One of the biggest sources of unnecessary waste is misunderstanding what date labels actually mean:

LabelWhat It MeansSafe After the Date?
Use BySafety date — food may be unsafe after thisNo — follow strictly
Best BeforeQuality date — food may be less fresh, but safeUsually yes — use your senses
Display Until / Sell ByA stock management instruction for retailersYes — irrelevant to consumers

Trusting your senses — smell, appearance, texture — is generally a reliable guide for most foods past their "best before" date.

Practical Strategies to Reduce Food Waste at Home

Plan Before You Shop

A weekly meal plan and a shopping list based on it is the single most effective waste-reduction habit. It prevents impulse purchases and ensures you buy only what you'll actually use. Check what's already in your fridge and cupboards before writing your list.

Store Food Correctly

Many foods are stored incorrectly, dramatically shortening their life:

  • Most fruit and vegetables should be kept in the fridge, not on the counter
  • Herbs kept in a glass of water (like flowers) last far longer
  • Bread stored in the freezer slices from frozen and toasts perfectly
  • Cheese wrapped in wax paper or parchment, not cling film, breathes and lasts longer
  • Onions and potatoes should be stored separately — together, they cause each other to spoil faster

Adopt a "First In, First Out" System

When you unpack shopping, move older items to the front of the fridge and shelves, and place newer ones behind.
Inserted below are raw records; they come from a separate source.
(** The type checks and the operator call that end [evaluateStage]. *)
Definition checkAndApply (checksTypes : bool) (stage : evaluationStage)
  (left right : value) (parameters : tParameters) : outcome value :=
  _ ← (if checksTypes then
         match stage.(typeCheck) with
         | None =>
             _ ← typeCheckValue stage.(leftTypeCheck) left stage.(symbol)
                   stage.(typeErrorFormat);
             typeCheckValue stage.(rightTypeCheck) right stage.(symbol)
               stage.(typeErrorFormat)
         | Some check =>
             (* special case where the type check needs to know both
                sides *)
             if negb (check left right) then
               Fail (sprintfTypeError stage.(typeErrorFormat) left
                       (symbolString stage.(symbol)))
             else Done ()
         end
       else Done ());
  callOperator stage.(operator) left right (Some parameters).

Fixpoint evaluateStage (fuel : nat) (checksTypes : bool) (h : heap)
  (stage : ptr) (parameters : tParameters) : outcome value :=
  match fuel with
  | O => OutOfFuel
  | S fuel =>
      st ← load h stage;
      left ← match st.(leftStage) with
             | Some leftPtr =>
                 evaluateStage fuel checksTypes h leftPtr parameters
             | None => Done VNil
             end;
      match shortCircuitRule st left with
      | ReturnNow v => Done v
      | GoOn right0 =>
          right ← match st.(rightStage) with
                  | Some rightPtr =>
                      if negb (isShortCircuitHolder right0) then
                        evaluateStage fuel checksTypes h rightPtr parameters
                      else Done right0
                  | None => Done right0
                  end;
          checkAndApply checksTypes st left right parameters
      end
  end.

(** The same evaluator, recording the stages it enters, in order. *)
Fixpoint evaluateStageLog (fuel : nat) (checksTypes : bool) (h : heap)
  (stage : ptr) (parameters : tParameters) : list ptr * outcome value :=
  match fuel with
  | O => ([], OutOfFuel)
  | S fuel =>
      match load h stage with
      | Done st =>
          let '(logLeft, leftOutcome) :=
            match st.(leftStage) with
            | Some leftPtr =>
                evaluateStageLog fuel checksTypes h leftPtr parameters
            | None => ([], Done VNil)
            end in
          match leftOutcome with
          | Done left0 =>
              let left := left0 in
              match shortCircuitRule st left with
              | ReturnNow v => (stage :: logLeft, Done v)
              | GoOn right0 =>
                  let '(logRight, rightOutcome) :=
                    match st.(rightStage) with
                    | Some rightPtr =>
                        if negb (isShortCircuitHolder right0) then
                          evaluateStageLog fuel checksTypes h rightPtr
                            parameters
                        else ([], Done right0)
                    | None => ([], Done right0)
                    end in
                  ((stage :: logLeft ++ logRight)%list,
                   right ← rightOutcome;
                   checkAndApply checksTypes st left right parameters)
              end
          | Fail err => (stage :: logLeft, Fail err)
          | Panic p => (stage :: logLeft, Panic p)
          | OutOfFuel => (stage :: logLeft, OutOfFuel)
          end
      | Fail err => ([stage], Fail err)
      | Panic p => ([stage], Panic p)
      | OutOfFuel => ([stage], OutOfFuel)
      end
  end.

(** ** Expressions ([tEvaluableExpression]) *)

Record tEvaluableExpression : Type := mkExpression {
  QueryDateFormat : string;
  ChecksTypes : bool;
  expressionTokens : list tExpressionToken;
  evaluationStages : option ptr;
  stages : heap;
  inputExpression : string
}.

Definition isoDateFormat : string := "2006-01-02T15:04:05.999999999Z0700".

(** The steps of [tNewEvaluableExpressionWithFunctions] that follow the
    lexer. *)
Definition expressionOfTokens (expression : string)
  (tokens : list tExpressionToken) : outcome tEvaluableExpression :=
  _ ← checkBalance tokens;
  _ ← checkExpressionSyntax tokens;
  tokens ← optimizeTokens tokens;
  '(stage, h) ← planStages tokens;
  Done (mkExpression isoDateFormat true tokens stage h expression).

Definition tNewEvaluableExpressionWithFunctions (expression : string)
  (functions : gmap string ExpressionFunction)
  : outcome tEvaluableExpression :=
  tokens ← parseTokens expression functions;
  expressionOfTokens expression tokens.

Definition TNewEvaluableExpression (expression : string)
  : outcome tEvaluableExpression :=
  tNewEvaluableExpressionWithFunctions expression ∅.

Definition tEval (t : tEvaluableExpression) (parameters : option tParameters)
  : outcome value :=
  match t.(evaluationStages) with
  | None => Done VNil
  | Some root =>
      let parameters :=
        match parameters with
        | Some p => sanitizedParameters p
        | None => tDUMMY_PARAMETERS
        end in
      evaluateStage (walkFuel t.(stages)) t.(ChecksTypes) t.(stages) root
        parameters
  end.

Definition TEvaluate (t : tEvaluableExpression)
  (parameters : option (gmap string value)) : outcome value :=
  match parameters with
  | None => tEval t None
  | Some p => tEval t (Some (tMapParameters p))
  end.

(** ** The entry point ([Eval])

    [Eval] discards the error of [TEvaluate] and looks at the value only;
    a failed evaluation carries the nil value. *)
Definition Eval (expression : string) : outcome value :=
  match TNewEvaluableExpression expression with
  | Done evalExpression =>
      match TEvaluate evalExpression None with
      | Done evaluate =>
          if isNil evaluate then Done (VBool false) else Done evaluate
      | Fail _ => Done (VBool false)
      | Panic p => Panic p
      | OutOfFuel => OutOfFuel
      end
  | Fail _ => Done (VBool false)
  | Panic p => Panic p
  | OutOfFuel => OutOfFuel
  end.

End Engine.

Abbreviation ptr := nat (only parsing).
Abbreviation heap := (list evaluationStage) (only parsing).

(** * A runtime on whole numbers

    An instance of the runtime interface in which the doubles are the
    whole numbers, a regular expression matches the strings equal to its
    source, and no string is a time stamp; the examples run on it. *)

Fixpoint parseDigits (acc : Z) (s : string) : option Z :=
  match s with
  | EmptyString => Some acc
  | String c rest =>
      if unicodeIsDigit c
      then parseDigits (acc * 10 + Z.of_nat (nat_of_ascii c) - 48)%Z rest
      else None
  end.

Definition wholeCarriers : Carriers :=
  {| float64 := Z; Regexp := string; Time := Z; ExpressionFunction := nat |}.

Definition wholeRegexpCompile (source : string) : string + string :=
  if String.eqb source "(" then inr "missing closing )" else inl source.

Section WholeNumbers.

#[local] Existing Instance wholeCarriers.

Definition wholeRuntime : Runtime :=
  {| fmtV := fun v =>
       match v with
       | VString s => s
       | VBool true => "true"
       | VBool false => "false"
       | _ => "?"
       end;
     regexpCompile := wholeRegexpCompile;
     regexpMatch := fun re subject => String.eqb re subject;
     parseFloat := fun s =>
       match s with
       | EmptyString => None
       | _ => parseDigits 0 s
       end;
     floatOfUint64 := Z.of_N;
     tryParseTime := fun _ => None;
     timeUnix := fun t => t;
     fadd := Z.add;
     fsub := Z.sub;
     fmul := Z.mul;
     fdiv := Z.quot;
     fmod := Z.rem;
     fpow := Z.pow;
     fneg := Z.opp;
     feqb := Z.eqb;
     fltb := Z.ltb;
     fleb := Z.leb;
     fand := Z.land;
     for_ := Z.lor;
     fxor := Z.lxor;
     fshl := Z.shiftl;
     fshr := Z.shiftr;
     fnot := Z.lnot;
     regexpEqb := String.eqb;
     timeEqb := Z.eqb;
     callFunction := fun _ _ => Done VNil;
     accessPath := fun _ _ _ => Fail "no such field";
     castToFloat64 := fun v =>
       match v with
       | VInt n => VFloat n
       | _ => v
       end;
     sprintfTypeError := fun format v symbol =>
       format +:+ " " +:+ symbol;
     logicalErrorFormat := "not a bool";
     modifierErrorFormat := "not a number";
     comparatorErrorFormat := "not comparable";
     ternaryErrorFormat := "not a condition";
     prefixErrorFormat := "not an operand" |}.

End WholeNumbers.

(** * The vocabulary of the statements *)

(** ** Stage trees in the store *)

(** The shape of a tree of stages: the address of each stage, and the
    shapes under its left and right child. *)
Inductive stageTree : Set :=
| StageTree (p : nat) (l r : option stageTree).

Definition rootOf (t : stageTree) : nat :=
  match t with StageTree p _ _ => p end.

Fixpoint addressesOf (t : stageTree) : list nat :=
  match t with
  | StageTree p l r =>
      p :: match l with Some l => addressesOf l | None => [] end
        ++ match r with Some r => addressesOf r | None => [] end
  end.

Fixpoint depthOf (t : stageTree) : nat :=
  match t with
  | StageTree _ l r =>
      S (Nat.max match l with Some l => depthOf l | None => 0 end
                 match r with Some r => depthOf r | None => 0 end)
  end.

(** ** The grammar table *)

(** The table has one row per token kind; [stateFor] is that row. *)
Definition stateFor (k : tTokenKind) : lexerState :=
  match getLexerStateForToken k with
  | Done st => st
  | _ => unknownState
  end.

(** A transition is legal when the row of the first kind lists the
    second. *)
Definition legalTransition (from to : tTokenKind) : Prop :=
  exists st, In st validLexerStates /\ st.(kind) = from
             /\ In to st.(validNextKinds).

Definition nonNullableKind (k : tTokenKind) : Prop :=
  exists st, In st validLexerStates /\ st.(kind) = k
             /\ st.(isNullable) = false.

Definition eofKind (k : tTokenKind) : Prop :=
  exists st, In st validLexerStates /\ st.(kind) = k /\ st.(isEOF) = true.

(** Every adjacent pair of [prev :: kinds] is a legal transition. *)
Fixpoint adjacentLegal (prev : tTokenKind) (kinds : list tTokenKind) : Prop :=
  match kinds with
  | [] => True
  | k :: rest => legalTransition prev k /\ adjacentLegal k rest
  end.

Section Vocabulary.

Context {carriers : Carriers} {runtime : Runtime}.

(** A token of a non-nullable kind carries a value. *)
Definition hasValue (token : tExpressionToken) : Prop :=
  nonNullableKind token.(Kind) -> token.(Value) <> VNil.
This simple habit ensures you reach for older food first, before it spoils.

Embrace Freezing

The freezer is one of the most powerful anti-waste tools in the kitchen. Almost any food can be frozen — including milk, cheese, eggs (beaten), bread, cooked meals, and most vegetables (blanched first). Freeze food before it goes bad, not after.

Cook with a "Use It Up" Mindset

Designate one or two nights per week as "use-it-up" meals: soups, stir-fries, frittatas, and grain bowls are all excellent vehicles for odds and ends from the fridge. These improvised meals are often the most satisfying ones.

When Food Does Go Off: Compost, Don't Landfill

Even with the best habits, some food will spoil. The critical final step is ensuring it doesn't go to landfill. Home composting or municipal food waste collections return organic matter to the soil cycle rather than generating methane underground. Food waste in compost becomes a resource; in landfill, it becomes a problem.

Start Small, Build Habits

Reducing food waste doesn't require a dramatic lifestyle overhaul. Pick one or two strategies from this list and practise them until they become habit. Then add more. Small, consistent changes in how we shop, store, and cook have a meaningful cumulative impact — on our wallets as well as the planet.